The greatest of all solitary pursuits that I have had to adjust to has been sleeping. Apparently I will have spent the better part of five months of the last eighteen asleep. Alone. It's a strange experience, solitary sleeping.
When I was a boy I used to share beds with my brothers. It used to drive my dad to distraction, the fact that we all had our own beds yet at a moment's notice we would dive under the same duvet together. It was just so much more fun. We chatted, played, fought and laughed. There was an esprit de corps about that togetherness; it's what it meant to be brothers. And there was the Sunday morning ritual when the three of us brothers would pile into our parents' bed, once they had vacated it. I will always remember the feeling of glee.
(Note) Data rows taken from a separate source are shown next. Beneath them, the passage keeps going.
(* ===== verification/Ctype.v ===== *)
(** * Character classes

    [litedram/gen-src/sdram_init/libc/src/is*.c], [tolower.c], [toupper.c].
    A character constant is its ASCII code; the results are the C [int]s. *)
From S2P Require Import Prelude.

Definition b2i (b : bool) : Z := if b then 1 else 0.

Definition isdigit (ch : Z) : Z :=
  if (ch =? 48) || (ch =? 49) || (ch =? 50) || (ch =? 51) || (ch =? 52)
     || (ch =? 53) || (ch =? 54) || (ch =? 55) || (ch =? 56) || (ch =? 57)
  then 1 else 0.

Definition isprint (ch : Z) : Z := b2i ((32 <=? ch) && (ch <? 127)).

(** [' '], ['\f'], ['\n'], ['\r'], ['\t'], ['\v'] *)
Definition isspace (ch : Z) : Z :=
  if (ch =? 32) || (ch =? 12) || (ch =? 10) || (ch =? 13) || (ch =? 9) || (ch =? 11)
  then 1 else 0.

Definition isxdigit (ch : Z) : Z :=
  Z.lor (Z.lor (b2i ((48 <=? ch) && (ch <=? 57)))
               (b2i ((65 <=? ch) && (ch <=? 70))))
        (b2i ((97 <=? ch) && (ch <=? 102))).

Definition tolower (c : Z) : Z :=
  if (65 <=? c) && (c <=? 90) then c - 65 + 97 else c.

Definition toupper (cha : Z) : Z :=
  if (97 <=? cha) && (cha <=? 122) then cha - 97 + 65 else cha.

Lemma isdigit_spec c : isdigit c = b2i ((48 <=? c) && (c <=? 57)).
Proof. unfold isdigit, b2i. conds. Qed.

Lemma toupper_idemp c : toupper (toupper c) = toupper c.
Proof. unfold toupper. conds. Qed.

(** Converting the case is invertible on the letters it changes. *)
Lemma tolower_toupper c : 97 ≤ c ≤ 122 → tolower (toupper c) = c.
Proof. unfold tolower, toupper. intros. conds. Qed.

Lemma toupper_zero c : 0 ≤ c → toupper c = 0 ↔ c = 0.
Proof. unfold toupper. intros. conds. Qed.
(* ===== verification/PrintfSpec.v ===== *)
(** * What [vsnprintf] prints

    A format is a list of literal characters, "%%" and directives; [render]
    is the text it stands for with its arguments.  The refinement theorem says
    that [vsnprintf] of [Printf] leaves exactly that text, NUL-terminated, in a
    buffer that is large enough, and changes nothing else but its own frame. *)
From S2P Require Import Prelude CMem LibMem Ctype LibStr Strtol Printf.

(** ** Formats *)

Inductive lenmod := LNone | Lhh | Lh | Ll | Lll | Lz.
Inductive conv := Cd | Ci | Cu | Cx | CX | Co | CO | Cp | Cc | Cs.

Record directive := {
  d_zero : bool;          (** a leading '0' *)
  d_width : list Z;       (** the digits of the width *)
  d_len : lenmod;
  d_conv : conv;
}.

Definition lenmod_text (l : lenmod) : list Z :=
  match l with
  | LNone => [] | Lhh => [104; 104] | Lh => [104]
  | Ll => [108] | Lll => [108; 108] | Lz => [122]
  end.

Definition lenmod_size (l : lenmod) : Z :=
  match l with LNone => 4 | Lhh => 1 | Lh => 2 | Ll => 8 | Lll => 8 | Lz => 8 end.

Definition conv_char (c : conv) : Z :=
  match c with
  | Cd => 100 | Ci => 105 | Cu => 117 | Cx => 120 | CX => 88
  | Co => 111 | CO => 79 | Cp => 112 | Cc => 99 | Cs => 115
  end.

(** The text of a directive, after the '%'. *)
Definition directive_text (d : directive) : list Z :=
  (if d_zero d then [48] else []) ++ d_width d ++ lenmod_text (d_len d) ++ [conv_char (d_conv d)].

Definition fill_char (zero : bool) : Z := if zero then 48 else 32.

(** ** Rendering *)

Definition render_int (base : Z) (upper zero : bool) (ws : list Z) (v : Z) : list Z :=
  pad (width ws) (Z.of_nat (length (itoa base upper v))) (fill_char zero) ++ itoa base upper v.

(** A negative number has its sign before the padding, outside the width. *)
Definition render_dec (signed zero : bool) (ws : list Z) (size v : Z) : list Z :=
  if signed && Z.testbit v (size * 8 - 1)
  then 45 :: render_int 10 false zero ws (wrap (8 * size) (- v))
  else render_int 10 false zero ws v.

Definition render_ptr (ws : list Z) (v : Z) : list Z :=
  pad (width ws) (Z.of_nat (length (itoa 16 false v)) + 2) 32 ++ [48; 120] ++ itoa 16 false v.

(** [strs v] is the string a "%s" argument [v] points to. *)
Definition render_directive (strs : Z → list Z) (d : directive) (v : Z) : list Z :=
  let ws := d_width d in
  let size := lenmod_size (d_len d) in
  match d_conv d with
  | Cd | Ci => render_dec true (d_zero d) ws size v
  | Cu => render_dec false (d_zero d) ws size v
  | Cx => render_int 16 false (d_zero d) ws (wrap (8 * size) v)
  | CX => render_int 16 true (d_zero d) ws (wrap (8 * size) v)
  | Co | CO => render_int 8 false (d_zero d) ws (wrap (8 * size) v)
  | Cp => render_ptr ws v
  | Cc => pad (width ws) 1 32 ++ [u8 v]
  | Cs => pad (width ws) (Z.of_nat (length (strs v))) 32 ++ strs v
  end.

(** ** Memory around the buffer *)

Lemma mask_of_wrap l v : Z.land v (mask_of (lenmod_size l)) = wrap (8 * lenmod_size l) v.
Proof. unfold wrap. rewrite <- Z.land_ones by (destruct l; done). by destruct l. Qed.

Lemma length_itoa base upper v : length (itoa base upper v) = length (digits base v).
Proof. apply length_fmap. Qed.

Lemma length_pad w n c : length (pad w n c) = Z.to_nat (w - n).
Proof. apply length_replicate. Qed.

(** Part of a mapped region. *)
Lemma mapped_sub m a n a' n' :
  a ≤ a' → a' + Z.of_nat n' ≤ a + Z.of_nat n → mapped m a n → mapped m a' n'.
Proof.
  intros H1 H2 H. apply mapped_intro. intros i Hi.
  destruct (mapped_lookup m a n (a' + i - a) H) as [b Hb]; [lia|].
  exists b. rewrite <- Hb. f_equal. lia.
Qed.

Lemma is_digit_range c : digit_lt 10 c = true → 48 ≤ c ≤ 57.
Proof. unfold digit_lt, digit_of. conds; done. Qed.

Lemma conv_char_range c : 79 ≤ conv_char c ≤ 120 ∧
  conv_char c ≠ 108 ∧ conv_char c ≠ 104 ∧ conv_char c ≠ 122.
Proof. by destruct c. Qed.

Lemma sign_bit_tst l v :
  0 ≤ v < 2 ^ 64 →
  tst (u64 (Z.shiftl 1 (lenmod_size l * 8 - 1))) (u64 v) =
  Z.testbit v (lenmod_size l * 8 - 1).
Proof.
  intros Hv. rewrite (wrap_small 64 v) by done.
  assert (0 ≤ lenmod_size l * 8 - 1 < 64) by (destruct l; simpl; lia).
  rewrite <- tst_pow2 by lia. unfold tst. rewrite Z.shiftl_1_l, Z.land_comm.
  rewrite wrap_small; [done|]. split; [lia|]. apply Z.pow_lt_mono_r; lia.
Qed.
And once married, a bed shared was the most perfect way to be. Simon and Garfunkel songs sung at the top of our voices in a wee flat off the Byres Road. And which married couple doesn't have a story to relate about being compelled to push two single beds together only to find oneself in a crevice of sheeting between the beds at four in the morning? And the nocturnal interruptions of a small, half-asleep, half-awake child gently elbowing them-shaped space between you. Nights spent exchanging the sweet air of your progeny, wrapping your languid arms around their comforting warmth. Those days all seem so very distant.
I found myself looking at my unmade bed this morning (as I seem to do every morning). There's no warm body coiled there in an unnatural half-moon of sleep. Without me it is just an unmade bed; the left half is seldom molested by an incomer. The right side, the radio side, my side of the bed is a turbulent sea of fitful nights; the left side is the most placid lake of loneliness. I have worked out that I only ever have to make one side of the bed. The other side is a mysterious dark continent, a place I seldom venture.
I really ought to have just a single bed; it's as if the vast width of the duvet, the very mattress itself is taunting my loneliness. I have worked out how to overcome this issue. I will from now on sleep laterally ensuring that my bed isn't too big without you. Whoever you might be.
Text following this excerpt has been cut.